━━━ RECORDED INFORMATION ━━━

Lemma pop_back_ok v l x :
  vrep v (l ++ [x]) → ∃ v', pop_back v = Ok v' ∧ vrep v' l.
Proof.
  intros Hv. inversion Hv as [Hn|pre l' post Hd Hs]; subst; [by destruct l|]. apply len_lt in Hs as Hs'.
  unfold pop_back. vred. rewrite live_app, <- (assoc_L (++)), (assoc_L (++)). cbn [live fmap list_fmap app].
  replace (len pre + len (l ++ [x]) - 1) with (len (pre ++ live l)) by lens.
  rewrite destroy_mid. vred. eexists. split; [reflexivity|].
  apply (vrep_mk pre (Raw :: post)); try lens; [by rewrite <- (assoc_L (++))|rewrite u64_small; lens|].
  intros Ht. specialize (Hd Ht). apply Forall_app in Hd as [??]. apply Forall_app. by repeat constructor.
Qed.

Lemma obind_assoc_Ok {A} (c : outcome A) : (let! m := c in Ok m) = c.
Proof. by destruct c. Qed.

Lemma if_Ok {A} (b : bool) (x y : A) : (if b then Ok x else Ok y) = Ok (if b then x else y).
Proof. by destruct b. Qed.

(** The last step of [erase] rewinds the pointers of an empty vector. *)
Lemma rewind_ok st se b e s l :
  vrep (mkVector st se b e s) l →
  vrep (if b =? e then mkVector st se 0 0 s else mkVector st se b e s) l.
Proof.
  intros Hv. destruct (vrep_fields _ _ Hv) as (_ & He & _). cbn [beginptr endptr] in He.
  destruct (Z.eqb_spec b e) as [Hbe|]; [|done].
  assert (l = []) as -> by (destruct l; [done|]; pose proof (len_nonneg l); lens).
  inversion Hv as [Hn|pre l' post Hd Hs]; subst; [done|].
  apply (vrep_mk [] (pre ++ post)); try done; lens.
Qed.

━━━

**WHAT IS NEEDED:** Please make an exact copy of the lines from the one holding "intros Hv. destruct" through the final line of the records above, nothing more.

**TASK SOLUTION:**
  intros Hv. destruct (vrep_fields _ _ Hv) as (_ & He & _). cbn [beginptr endptr] in He.
  destruct (Z.eqb_spec b e) as [Hbe|]; [|done].
  assert (l = []) as -> by (destruct l; [done|]; pose proof (len_nonneg l); lens).
  inversion Hv as [Hn|pre l' post Hd Hs]; subst; [done|].
  apply (vrep_mk [] (pre ++ post)); try done; lens.
Qed.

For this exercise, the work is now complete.